Sounds like an unpleasant way to live, reminding yourself periodically that you may get dumped by your partner or may feel inclined to dump your partner. I think I'd rather just sharpen the pencil if the worst happened.
Any different than creating a pre-nup and living?
Back when D/W and I married, I don't think the word "prenuptial" had any financial connotation!
Would drawing-down the account as a couple kind of invalidate the fact that it came from one spouse's inheritance and was held in one spouse's name?
In my state, no. It would just be the owner of the separate property spending it as he/she feels fit at that moment.
D/W and I both have our Separate Property account's divs taken as cash and transferred to a common checking account. Which we then use as general revenue. So we are spending the Income, which is
shared property as defined by my state.
But if we wanted to, we either/both could chip off a piece of our own separate property at any time and use it however the owner of the separate property wishes, without imperiling the status of the remaining separate property.
Because both of us invested our separate property in funds that give off dividends (cap gains are reinvested, that is OK here, not a co-mingle), we get income from the separate property while each is alive, and yet the accounts will pass on to our children.

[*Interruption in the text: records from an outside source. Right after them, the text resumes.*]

Lemma target_label_rows_witness :
  exists target,
    column_after (add_target 0) 0 "target" closes_world = Ok target /\
    length target = 3 /\
    (forall i x y,
        [Some 10%Q; Some 12%Q; Some 11%Q] !! i = Some (Some x) ->
        [Some 10%Q; Some 12%Q; Some 11%Q] !! S i = Some (Some y) ->
        target !! i = Some (Some (if Qlt_le_dec x y then 1%Q else 0%Q))) /\
    (forall i,
        [Some 10%Q; Some 12%Q; Some 11%Q] !! i = Some None \/
        [Some 10%Q; Some 12%Q; Some 11%Q] !! S i = Some None ->
        i < 3 ->
        target !! i = Some (Some 0%Q)) /\
    (forall i, S i = 3 -> target !! i = Some (Some 0%Q)).
Proof.
  apply (target_label_rows 0 closes_world closes_table
           [Some 10%Q; Some 12%Q; Some 11%Q]).
  - reflexivity.
  - repeat constructor.
  - reflexivity.
Defined.

(** ** Cleaning *)

Lemma all_defined_iff (cells : list cell) :
  forallb is_defined cells <-> None ∉ cells.
Proof.
  induction cells as [|c cells IH]; simpl.
  - split; [intros _ H; inversion H | done].
  - rewrite not_elem_of_cons. destruct c as [q|]; simpl.
    + rewrite IH. split; [intros H; split; [done | exact H] | intros [_ H]; exact H].
    + split; [done | intros [H _]; done].
Qed.

Lemma filter_idemp {A} (P : A -> Prop) `{!forall x, Decision (P x)} (l : list A) :
  filter P (filter P l) = filter P l.
Proof.
  induction l as [|x l IH]; [done|].
  rewrite filter_cons. case_decide as Hx; [|done].
  rewrite filter_cons, decide_True by done. by f_equal.
Qed.

(** C6: cleaning a clean table changes nothing; the rows of the cleaned table
    are exactly the rows of the table without an undefined value, in their
    original relative order, under the same columns. *)
Theorem clean_idempotent_order_preserving (t : DataFrame) :
  clean (clean t) = clean t /\
  (forall r, r ∈ rows (clean t) <-> r ∈ rows t /\ None ∉ r.2) /\
  sublist (rows (clean t)) (rows t) /\
  columns (clean t) = columns t.
Proof.
  unfold clean; simpl. split; [|split; [|split]].
  - f_equal. apply filter_idemp.
  - intros r. rewrite list_elem_of_filter, all_defined_iff. tauto.
  - apply sublist_filter.
  - done.
Qed.

(** ** The entry point *)

(** C9: [main] never returns a feature array. The module it imports from binds
    [extract_lstm_features] but not [extract_features], so whatever the
    collaborators are and whatever the date range is, running [main] stops at
    the import with a name-resolution error, the state untouched. *)
Theorem main_fails_resolving_extract_features
    (api : blockchain_api) (ta : ta_library)
    (fetch_bitcoin_data : string -> string -> result DataFrame)
    (train_test_split :
       DataFrame -> list cell -> DataFrame * DataFrame * list cell * list cell)
    (features : Type)
    (extract_features : ref -> Z -> DataFrame -> list cell -> M features)
    (start_date end_date : string) (w : world) :
  ("extract_lstm_features" ∈ feature_engineering_names) /\
  ("extract_features" ∉ feature_engineering_names) /\
  main api ta fetch_bitcoin_data train_test_split extract_features
    start_date end_date w
  = (Raise (ImportError "extract_features"), w).
Proof.
  split; [|split].
  - apply (bool_decide_unpack _). by vm_compute.
  - apply (bool_decide_unpack _). by vm_compute.
  - unfold main. rewrite run_bind. reflexivity.
Qed.

(** ** Left joins *)

Section Merge.
Import Pandas.

Lemma elem_of_keys (right : DataFrame) (k : Z + nat) :
  k ∈ keys right <-> exists r, r ∈ rows right /\ join_key r.1 = k.
Proof.
  unfold keys, index. rewrite <- list_fmap_compose, list_elem_of_fmap.
  split; intros (r & H1 & H2); exists r; simpl in *; auto.
Qed.

Lemma matches_nil (right : DataFrame) (l : label) :
  matches l right = [] <-> join_key l ∉ keys right.
Proof.
  unfold matches. rewrite elem_of_keys. split.
  - intros H (r & Hr & Hk).
    assert (r ∈ filter (fun r => join_key r.1 = join_key l) (rows right)) as Hin
      by (by apply list_elem_of_filter).
    rewrite H in Hin. by apply elem_of_nil in Hin.
  - intros H. apply elem_of_nil_inv. intros r Hr.
    apply list_elem_of_filter in Hr as [Hk Hr]. apply H. eauto.
Qed.

(** The rows a left row gives rise to. *)
Lemma elem_of_merge_row (right : DataFrame) (l r' : label * list cell) :
  r' ∈ merge_row right l <->
  exists b, joined right l.1 b /\ r' = (l.1, l.2 ++ b).
Proof.
  unfold merge_row. destruct (matches l.1 right) as [|m ms] eqn:E.
  - apply matches_nil in E. rewrite list_elem_of_singleton. split.
    + intros ->. eexists; split; [by apply joined_absent | done].
    + intros (b & Hb & ->). destruct Hb as [r Hr Hk | _]; [|done].
      exfalso. apply E, elem_of_keys. eauto.
  - rewrite list_elem_of_fmap. split.
    + intros (r & -> & Hr). rewrite <- E in Hr.
      apply list_elem_of_filter in Hr as [Hk Hr].
      eexists; split; [by apply joined_match | done].
    + intros (b & Hb & ->). destruct Hb as [r Hr Hk | Habs].
      * exists r. split; [done|]. rewrite <- E. by apply list_elem_of_filter.
      * apply matches_nil in Habs. congruence.
Qed.

Lemma elem_of_merge_left (left right : DataFrame) (r' : label * list cell) :
  r' ∈ rows (merge_left left right) <->
  exists l b, l ∈ rows left /\ joined right l.1 b /\ r' = (l.1, l.2 ++ b).
Proof.
  unfold merge_left; simpl. rewrite list_elem_of_bind. split.
  - intros (l & Hr & Hl). apply elem_of_merge_row in Hr as (b & Hb & ->). eauto.
  - intros (l & b & Hl & Hb & ->). exists l. split; [|done].
    apply elem_of_merge_row. eauto.
Qed.

(** A left join keeps every left row at least once. *)
Lemma merge_left_keeps (left right : DataFrame) (l : label * list cell) :
  l ∈ rows left ->
  exists b, joined right l.1 b /\ (l.1, l.2 ++ b) ∈ rows (merge_left left right).
Proof.
  intros Hl.
  assert (exists r', r' ∈ merge_row right l) as [r' Hr'].
  { unfold merge_row. destruct (matches l.1 right) as [|m ms].
    - eexists. apply list_elem_of_singleton. done.
    - eexists. apply list_elem_of_fmap. exists m. split; [done|]. left. }
  pose proof Hr' as Hr. apply elem_of_merge_row in Hr as (b & Hb & ->).
  exists b. split; [done|]. apply elem_of_merge_left. eauto.
Qed.

Lemma joined_absent_inv (right : DataFrame) (k : label) (b : list cell) :
  joined right k b -> join_key k ∉ keys right ->
  b = replicate (ncols right) None.
Proof.
  intros [r Hr Hk | _] Habs; [|done]. exfalso. apply Habs, elem_of_keys. eauto.
Qed.

End Merge.

Section MergeAll.
Import Pandas.

Lemma merge_all_cons data aux auxs :
  merge_all data (aux :: auxs) = merge_all (merge_left data aux) auxs.
Proof. reflexivity. Qed.

(** The rows of a sequence of left joins: a row of the first table followed by
    what each auxiliary table, in turn, joins to its key. *)
Lemma elem_of_merge_all (auxs : list DataFrame) (data : DataFrame)
    (r' : label * list cell) :
  r' ∈ rows (merge_all data auxs) <->
  exists l bs, l ∈ rows data /\
               Forall2 (fun aux b => joined aux l.1 b) auxs bs /\
               r' = (l.1, l.2 ++ concat bs).
Proof.
  revert data. induction auxs as [|aux auxs IH]; intros data.
  - simpl. split.
    + intros H. exists r', []. destruct r'; simpl. rewrite app_nil_r. auto.
    + intros (l & bs & Hl & Hbs & ->). apply Forall2_nil_inv_l in Hbs as ->.
      simpl. rewrite app_nil_r. by destruct l.
  - rewrite merge_all_cons, IH. split.
    + intros (l' & bs & Hl' & Hbs & ->).
      apply elem_of_merge_left in Hl' as (l & b & Hl & Hb & ->). simpl in *.
      exists l, (b :: bs). split; [done|]. split; [by constructor|].
      simpl. by rewrite app_assoc.
    + intros (l & bs & Hl & Hbs & ->).
      apply Forall2_cons_inv_l in Hbs as (b & bs' & Hb & Hbs & ->).
      exists (l.1, l.2 ++ b), bs'. split; [|split; [done|]].
      * apply elem_of_merge_left. eauto.
      * simpl. by rewrite app_assoc.
Qed.

(** The five joins of [add_blockchain_data] as one sequence. *)
Lemma merge_blockchain_data_all data h a n m mp :
  merge_blockchain_data data h a n m mp
  = rbind (resample_D_mean mp) (fun daily =>
      Ok (merge_all data [h; a; n; m; daily])).
Proof. reflexivity. Qed.

End MergeAll.

(** C3: in the table [add_blockchain_data] merges, before cleaning, every row
    is a row of the primary table, under its own date, followed by what each
    auxiliary series joins to that date: the cells of a row of the series with
    that date, or undefined values, one per column of the series, when the
    series has no row for the date. Every primary row is kept. In Example 2,
    with auxiliary series covering 3 of the 100 primary dates, each merged
    auxiliary column has exactly 3 defined and 97 undefined values. *)
Theorem auxiliary_series_left_joined
    (data h a n m mp merged : DataFrame) :
  merge_blockchain_data data h a n m mp = Ok merged ->
  exists daily,
    Pandas.resample_D_mean mp = Ok daily /\
    (forall r',
        r' ∈ rows merged <->
        exists l bs,
          l ∈ rows data /\
          Forall2 (fun aux b => joined aux l.1 b) [h; a; n; m; daily] bs /\
          r' = (l.1, l.2 ++ concat bs)) /\
    (forall aux k b,
        joined aux k b -> join_key k ∉ keys aux ->
        b = replicate (ncols aux) None) /\
    (forall l, l ∈ rows data -> exists r', r' ∈ rows merged /\ r'.1 = l.1) /\
    (forall t,
        merge_blockchain_data primary_100 hash_rate_3 avg_block_size_3
          network_difficulty_3 miners_revenue_3 mempool_size_3 = Ok t ->
        nrows t = 100 /\
        Forall (fun j => count_defined (column_at j t) = 3 /\
                         count_undefined (column_at j t) = 97)
               [1; 2; 3; 4; 5]).
Proof.
  rewrite merge_blockchain_data_all.
  destruct (Pandas.resample_D_mean mp) as [daily|e] eqn:E; [|done].
  unfold rbind. intros [= <-]. exists daily. split; [done|].
  split; [|split; [|split]].
  - intros r'. apply (elem_of_merge_all [h; a; n; m; daily] data r').
  - intros aux k b. apply joined_absent_inv.
  - intros l Hl.
    assert (forall auxs d (x : label * list cell), x ∈ rows d ->
              exists r', r' ∈ rows (merge_all d auxs) /\ r'.1 = x.1) as Hall.
    { induction auxs as [|aux auxs IH]; intros d x Hd; [by exists x|].
      rewrite merge_all_cons.
      destruct (merge_left_keeps d aux x Hd) as (b & _ & Hin).
      destruct (IH _ _ Hin) as (r' & Hr' & Heq). by exists r'. }
    by apply (Hall [h; a; n; m; daily] data).
  - intros t Ht. vm_compute in Ht. injection Ht as <-.
    split; [reflexivity|]. repeat constructor.
Qed.

Lemma auxiliary_series_left_joined_witness :
  exists daily,
    Pandas.resample_D_mean mempool_size_3 = Ok daily /\
    (forall r',
        r' ∈ rows merged_100 <->
        exists l bs,
          l ∈ rows primary_100 /\
          Forall2 (fun aux b => joined aux l.1 b)
            [hash_rate_3; avg_block_size_3; network_difficulty_3;
             miners_revenue_3; daily] bs /\
          r' = (l.1, l.2 ++ concat bs)) /\
    (forall aux k b,
        joined aux k b -> join_key k ∉ keys aux ->
        b = replicate (ncols aux) None) /\
    (forall l, l ∈ rows primary_100 ->
               exists r', r' ∈ rows merged_100 /\ r'.1 = l.1) /\
    (forall t,
        merge_blockchain_data primary_100 hash_rate_3 avg_block_size_3
          network_difficulty_3 miners_revenue_3 mempool_size_3 = Ok t ->
        nrows t = 100 /\
        Forall (fun j => count_defined (column_at j t) = 3 /\
                         count_undefined (column_at j t) = 97)
               [1; 2; 3; 4; 5]).
Proof.
  apply (auxiliary_series_left_joined primary_100 hash_rate_3 avg_block_size_3
           network_difficulty_3 miners_revenue_3 mempool_size_3 merged_100).
  vm_compute. reflexivity.
Defined.

(** ** Joins on distinct keys *)

Section UniqueKeys.
Import Pandas.

Lemma filter_key_unique {A B} (f : A -> B) `{EqDecision B} (y : B) (l : list A) :
  NoDup (f <$> l) -> length (filter (fun x => f x = y) l) <= 1.
Proof.
  induction l as [|x l IH]; simpl; [lia|].
  rewrite NoDup_cons. intros [Hx Hnd]. rewrite filter_cons.
  case_decide as Hy; [|by apply IH].
  assert (filter (fun x => f x = y) l = []) as ->; [|simpl; lia].
  apply elem_of_nil_inv. intros z Hz.
  apply list_elem_of_filter in Hz as [Hfz Hz].
  apply Hx, list_elem_of_fmap. exists z. split; [congruence | done].
Qed.

Lemma keys_fmap (right : DataFrame) :
  keys right = (fun r => join_key r.1) <$> rows right.
Proof. unfold keys, index. by rewrite <- list_fmap_compose. Qed.

Lemma merge_row_unique (right : DataFrame) (l : label * list cell) :
  NoDup (keys right) ->
  merge_row right l = [(l.1, l.2 ++ joined_cells right l.1)].
Proof.
  intros Hnd. rewrite keys_fmap in Hnd.
  pose proof (filter_key_unique (fun r : label * list cell => join_key r.1)
                (join_key l.1) (rows right) Hnd) as Hlen.
  unfold merge_row, joined_cells, matches in *.
  destruct (filter _ (rows right)) as [|m [|m' ms]]; simpl in *; [done|done|lia].
Qed.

If one wanted to absolutely maximize the inheritance to the children, rather than use any of its income ourselves, then it would be best to invest it in something like a growth stock fund, that throws off little/no dividends. But we each decided on our own how we would handle ours. I was first, but D/W could invest hers in anything she wanted, however she wanted.
At first, our kids thought it was a bit strange that they would get something when
either of us dies. But when I explained the concept to them individually, and that, using myself as an example, my relative was leaving it to ME in his will, not D/W & I, they understood. After years of marriage themselves now, they will keep it as their own separate property when they get them. It's sort of like a gold nugget that a relative slips you for your future well-being. It's always yours. And if you never need to cash it in, great, then pass it on to your own children, along with the info of how to handle it.